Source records
(* ===== verification/Accounts.v ===== *)
(** * Roles, users and authentication

    apiserver/pkg/service/role.go, user.go, auth.go and jwt.go, with the repositories
    they call and the hooks of model/user.go.  [Bcrypt] and [Jwt] are the libraries for
    passwords and tokens. *)

From S2P Require Import Prelude GoRuntime Wp Store StoreLogic Errors Service Org Modules.

(** ** model/permission.go *)

Definition RoleAdmin : string := "admin".
Definition RoleMember : string := "member".
Definition RoleGuest : string := "guest".
Definition EffectAllow : string := "allow".
Definition EffectDeny : string := "deny".

Definition allow (resource action : string) : string * string * string := (resource, action, EffectAllow).
(** Resource, action and effect of the permissions of a role. *)
Definition PredefinedPermissions (role : string) : list (string * string * string) :=
  if String.eqb role RoleAdmin then [allow "*" "*"]
  else if String.eqb role RoleMember then
    [allow "application" "*"; allow "workspace" "*"; allow "module" "read"; allow "project" "*"; allow "user" "read"; allow "role" "read"]
  else if String.eqb role RoleGuest then [allow "application" "read"; allow "workspace" "read"; allow "*" "read"]
  else [].

Definition MatchPermission (ruleResource ruleAction reqResource reqAction : string) : bool :=
  (String.eqb ruleResource "*" || String.eqb ruleResource reqResource) && (String.eqb ruleAction "*" || String.eqb ruleAction reqAction).

(** ** service/role.go *)

Section roles.
Context {X : Type} `{Ambient}.

Abbreviation step := (action (dbstore org X)).
Abbreviation svc := (svc org X).

Definition role_named (name : string) (r : Role) : bool := String.eqb (r_Name r) name.
Definition of_role (id : Z) (p : Permission) : bool := pm_RoleID p =? id.

Definition GetRoleByName (name : string) : step Role := SelectFirst (role_named name).
Definition GetPermissionsByRoleID (id : Z) : step (list Permission) := SelectAll (of_role id).
Definition CountPermissionsByRoleID (id : Z) : step Z := SelectCount (of_role id).

Definition ListRoles : svc (list Role) := orElse (SelectAll (fun _ : Role => true)) Internal.

Definition not_found_code (code : Z) (err : string) : error :=
  if String.eqb err ErrRecordNotFound then New code "" else Internal err.
Definition GetRole (id : Z) : svc Role := orElse (Org.GetByID id) (not_found_code CodeRoleNotFound).

Definition GetPermissions (id : Z) : svc (list Permission) :=
  _ ← orElse (Org.GetByID (Row := Role) id) Plain;
  orElse (GetPermissionsByRoleID id) Internal.

Definition init_role (roleName : string) : step () :=
  r ← attempt (GetRoleByName roleName);
  role ← match r with
         | Ok role => mret role
         | Err e => if String.eqb e ErrRecordNotFound then Insert (mkRole no_base roleName) else fail e
         end;
  count ← CountPermissionsByRoleID (ID (r_Base role));
  if count =? 0 then
    for_each (fun p : string * string * string =>
      _ ← Insert (mkPermission no_base (ID (r_Base role)) p.1.1 p.1.2 p.2); mret tt) (PredefinedPermissions roleName)
  else mret tt.

Definition InitRoles : svc () := orElse (transaction (for_each init_role [RoleAdmin; RoleMember; RoleGuest])) Plain.

(** The loop of [CheckPermission]: a match that denies ends it. *)
Fixpoint permission_loop (allowed : bool) (resource action : string) (perms : list Permission) : bool :=
  match perms with
  | [] => allowed
  | p :: perms =>
      if MatchPermission (Resource p) (Action p) resource action then
        if String.eqb (Effect p) EffectDeny then false else permission_loop true resource action perms
      else permission_loop allowed resource action perms
  end.

Definition CheckPermission (roleID : Z) (resource action : string) : svc bool :=
  perms ← orElse (GetPermissionsByRoleID roleID) Internal;
  mret (permission_loop false resource action perms).
End roles.

(** ** model/user.go *)

(** golang.org/x/crypto/bcrypt; the number stands for the salt. *)
Class Bcrypt := {
  GenerateFromPassword : nat -> string -> res string;
  CompareHashAndPassword : string -> string -> bool;
}.
Class BcryptLaws (B : Bcrypt) : Prop := {
  bcrypt_matches : forall n p h, GenerateFromPassword n p = Ok h -> CompareHashAndPassword h p = true;
  bcrypt_prefix : forall n p h, GenerateFromPassword n p = Ok h -> String.prefix "$2a$" h = true;
}.

(** github.com/golang-jwt/jwt; the times are seconds. *)
Record Claims := mkClaims {
  c_UserID : Z; c_Username : string; c_RoleID : Z; c_RoleName : string; ExpiresAt : Z; IssuedAt : Z; NotBefore : Z;
  Issuer : string; Subject : string }.
Class Jwt := {
  SignedString : string -> Claims -> res string;            (* with HS256 and a secret *)
  ParseWithClaims : string -> Z -> string -> res Claims;    (* with a secret, at a time in nanoseconds *)
}.
Definition second : Z := 1000000000.
Class JwtLaws (J : Jwt) : Prop := {
  jwt_parse : forall secret c t now, SignedString secret c = Ok t -> NotBefore c * second <= now < ExpiresAt c * second ->
    ParseWithClaims secret now t = Ok c;
  jwt_expired : forall secret now t c, ParseWithClaims secret now t = Ok c -> now < ExpiresAt c * second;
}.

(** The LIKE of the database. *)
Class SqlLike := { like : string -> string -> bool }.

(** ** service/jwt.go *)

Record JWTService := mkJWTService { secret : string; expireDuration : Z; resetExpireDuration : Z }.

(** [jwt.NewNumericDate] truncates to seconds. *)
Definition NumericDate (t : Z) : Z := t / second.

Definition claims_at (s : JWTService) (now userID : Z) (username : string) (roleID : Z) (roleName : string) : Claims :=
  mkClaims userID username roleID roleName (NumericDate (now + expireDuration s)) (NumericDate now) (NumericDate now) "kumquat-api" username.

Section users.
Context {X : Type} `{Ambient, Bcrypt, Jwt, SqlLike}.

Abbreviation step := (action (dbstore org X)).
Abbreviation svc := (svc org X).

Definition GenerateToken (s : JWTService) (userID : Z) (username : string) (roleID : Z) (roleName : string) : step string :=
  now ← Now; of_res (SignedString (secret s) (claims_at s now userID username roleID roleName)).
Definition ParseToken (s : JWTService) (tokenString : string) : step Claims :=
  now ← Now; of_res (ParseWithClaims (secret s) now tokenString).

Definition with_password (h : string) (u : User) : User :=
  mkUser (u_Base u) (Username u) (Email u) h (Nickname u) (u_RoleID u) (u_ModuleID u).
Definition generate (password : string) : step string := fun s => Ret (tick s, GenerateFromPassword (g_clock s) password).

Definition hashPasswordIfNeeded (u : User) : step User :=
  if negb (String.eqb (Password u) "") && negb (String.prefix "$2a$" (Password u))
  then h ← generate (Password u); mret (with_password h u)
  else mret u.
Definition CheckPassword (u : User) (password : string) : bool := CompareHashAndPassword (Password u) password.

(** ** repository/user.go *)

Definition username_is (name : string) (u : User) : bool := String.eqb (Username u) name.
Definition email_is (email : string) (u : User) : bool := String.eqb (Email u) email.
Definition has_role (id : Z) (u : User) : bool := u_RoleID u =? id.

Definition GetByUsername (name : string) : step User := SelectFirst (username_is name).
Definition GetByEmail (email : string) : step User := SelectFirst (email_is email).
Definition ExistsByUsername (name : string) : step bool := n ← SelectCount (username_is name); mret (0 <? n).
Definition ExistsByEmail (email : string) : step bool := n ← SelectCount (email_is email); mret (0 <? n).
Definition CountByRoleID (id : Z) : step Z := SelectCount (has_role id).

(** Users with their roles and modules. *)
Record UserView := mkView { v_User : User; v_Role : option Role; v_Module : option Module_ }.
Definition load_users (us : list User) : step (list UserView) :=
  roles ← preload (u_RoleID <$> us);
  mods ← preload (omap u_ModuleID us);
  mret ((fun u => mkView u (roles (u_RoleID u)) (u_ModuleID u ≫= mods)) <$> us).
Definition GetUserByID (id : Z) : step UserView :=
  u ← Org.GetByID id;
  roles ← preload [u_RoleID u];
  mods ← preload (option_list (u_ModuleID u));
  mret (mkView u (roles (u_RoleID u)) (u_ModuleID u ≫= mods)).
Definition page_of (p : User -> bool) (page size : Z) : step (list UserView * Z) :=
  total ← SelectCount p;
  us ← SelectAll p;
  vs ← load_users (paginate page size us);
  mret (vs, total).
Definition matches_keyword (keyword : string) (u : User) : bool :=
  let pattern := "%" +:+ keyword +:+ "%" in like pattern (Username u) || like pattern (Email u) || like pattern (Nickname u).

(** [Model(user).Updates(...)] runs the hook on the row that was read. *)
Definition update_user (u : User) (change : User -> User) : step () :=
  _ ← hashPasswordIfNeeded u;
  _ ← UpdateWhere (has_id (ID (u_Base u))) change; mret tt.
Definition create_user (u : User) : step User := u ← hashPasswordIfNeeded u; Insert u.

(** ** service/user.go *)

Definition ListUsers (page size : Z) : svc (list UserView * Z) := orElse (page_of (fun _ => true) page size) Internal.

Definition scope_root (modulePublicID : string) : step Module_ := SelectFirst (public_is modulePublicID).

Definition ListUsersScoped (modulePublicID : string) (page size : Z) : svc (list UserView * Z) :=
  root ← orElse (scope_root modulePublicID) module_not_found;
  ids ← orElse (descendantModuleIDs (ID (m_Base root))) Internal;
  orElse (page_of (user_of_module ids) page size) Internal.

Definition CanAccessUser (modulePublicID : string) (userID : Z) : svc bool :=
  root ← orElse (scope_root modulePublicID) Plain;
  ids ← orElse (descendantModuleIDs (ID (m_Base root))) Plain;
  count ← orElse (SelectCount (fun u : User => has_id userID u && user_of_module ids u)) Plain;
  mret (count =? 1).

Definition GetUser (id : Z) : svc UserView := orElse (GetUserByID id) (not_found_code CodeUserNotFound).

(** A module the caller names must be there. *)
Definition require_module (moduleID : option Z) : svc () :=
  match moduleID with
  | None => mret tt
  | Some m =>
      count ← orElse (SelectCount (has_id (Row := Module_) m)) Internal;
      if count =? 0 then throw (New CodeModuleNotFound "") else mret tt
  end.
Definition require_role (roleID : Z) : svc () :=
  _ ← orElse (Org.GetByID (Row := Role) roleID) (fun _ => New CodeRoleNotFound ""); mret tt.
Definition require_new (username email : string) : svc () :=
  taken ← orElse (ExistsByUsername username) Internal;
  if (taken : bool) then throw (New CodeUsernameExists "") else
  taken ← orElse (ExistsByEmail email) Internal;
  if (taken : bool) then throw (New CodeEmailExists "") else mret tt.

Definition CreateUser (username email password nickname : string) (roleID : Z) (moduleID : option Z) : svc UserView :=
  _ ← require_new username email;
  _ ← require_role roleID;
  _ ← require_module moduleID;
  u ← orElse (transaction (create_user (mkUser no_base username email password nickname roleID moduleID))) Internal;
  orElse (GetUserByID (ID (u_Base u))) Plain.

Definition set_user (nickname : string) (roleID : Z) (moduleID : option Z) (u : User) : User :=
  mkUser (u_Base u) (Username u) (Email u) (Password u) (if String.eqb nickname "" then Nickname u else nickname)
    (if 0 <? roleID then roleID else u_RoleID u) (match moduleID with Some m => Some m | None => u_ModuleID u end).

Definition UpdateUser (id : Z) (nickname : string) (roleID : Z) (moduleID : option Z) : svc UserView :=
  v ← orElse (GetUserByID id) (fun _ => New CodeUserNotFound "");
  _ ← (if 0 <? roleID then require_role roleID else mret tt : svc ());
  _ ← require_module moduleID;
  _ ← orElse (transaction (update_user (v_User v) (set_user nickname roleID moduleID))) Internal;
  orElse (GetUserByID id) Plain.

Definition admin_role_id : Z := 1.

(** What [Delete] looks at before it deletes. *)
Definition delete_user_check (id : Z) : svc () :=
  v ← orElse (GetUserByID id) (fun _ => New CodeUserNotFound "");
  if u_RoleID (v_User v) =? admin_role_id then
    count ← orElse (CountByRoleID admin_role_id) Internal;
    if count <=? 1 then throw (New CodeLastAdmin "") else mret tt
  else mret tt.
Definition DeleteUser (id : Z) : svc () :=
  _ ← delete_user_check id;
  orElse (DeleteByID (Row := User) id) Internal.

Definition SearchUsers (keyword : string) (page size : Z) : svc (list UserView * Z) :=
  orElse (page_of (matches_keyword keyword) page size) Internal.

(** ** service/auth.go *)

Definition Login (s : JWTService) (username password : string) : svc (string * UserView) :=
  u ← orElse (GetByUsername username) (fun e =>
    if String.eqb e ErrRecordNotFound then New CodeInvalidPassword "invalid username or password" else Internal e);
  if negb (CheckPassword u password) then throw (New CodeInvalidPassword "invalid username or password") else
  roles ← orElse (preload (Row := Role) [u_RoleID u]) Internal;
  token ← orElse (GenerateToken s (ID (u_Base u)) (Username u) (u_RoleID u) (match roles (u_RoleID u) with Some r => r_Name r | None => "" end)) Internal;
  mret (token, mkView u (roles (u_RoleID u)) None).

Definition Register (username email password nickname : string) : svc UserView :=
  _ ← require_new username email;
  r ← orElse (transaction (
        role ← SelectFirst (role_named RoleGuest);
        u ← create_user (mkUser no_base username email password nickname (ID (r_Base role)) None);
        mret (u, role))) Internal;
  mret (mkView r.1 (Some r.2) None).

Definition ChangePassword (userID : Z) (oldPassword newPassword : string) : svc () :=
  v ← orElse (GetUserByID userID) (fun _ => New CodeUserNotFound "");
  if negb (CheckPassword (v_User v) oldPassword) then throw (New CodeInvalidPassword "incorrect old password") else
  orElse (transaction (u ← hashPasswordIfNeeded (with_password newPassword (v_User v)); Save u)) Internal.

Definition InitAdminUser (username email password : string) : svc () :=
  if String.eqb username "" || String.eqb password "" then throw (Plain "bootstrap admin username and password are required") else
  adminRole ← orElse (GetRoleByName RoleAdmin) (fun e => Plain ("admin role not found: " +:+ e));
  r ← orElse (attempt (GetByUsername username)) Plain;
  match r with
  | Ok _ => throw (Plain "bootstrap admin username already exists; refusing to promote a preclaimed account")
  | Err e =>
      if negb (String.eqb e ErrRecordNotFound) then throw (Plain ("failed to check admin user: " +:+ e)) else
      _ ← orElse (transaction (create_user (mkUser no_base username email password "Administrator" (ID (r_Base adminRole)) None)))
            (fun e => Plain ("failed to create admin user: " +:+ e));
      mret tt
  end.

(** cmd/server/main.go: the user the environment asks for. *)
Definition bootstrap (username email password : string) : svc () :=
  if String.eqb password "" then mret tt else
  let username := if String.eqb username "" then "admin" else username in
  let email := if String.eqb email "" then username +:+ "@kumquat.local" else email in
  existing ← orElse (attempt (GetByUsername username)) Plain;
  match existing with
  | Err e =>
      if String.eqb e ErrRecordNotFound then InitAdminUser username email password
      else throw (Plain ("failed to inspect configured admin user: " +:+ e))
  | Ok u =>
      r ← orElse (attempt (GetRoleByName RoleAdmin)) Plain;
      match r with
      | Ok adminRole =>
          if negb (u_RoleID u =? ID (r_Base adminRole)) || negb (String.eqb (Email u) email)
          then throw (Plain "configured bootstrap username is already claimed by another identity") else mret tt
      | Err _ => throw (Plain "configured bootstrap username is already claimed by another identity")
      end
  end.
End users.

(Work required)
Among the entries, how many lines contain the string "tokenString"? Give the number without anything else.

(Reply)
2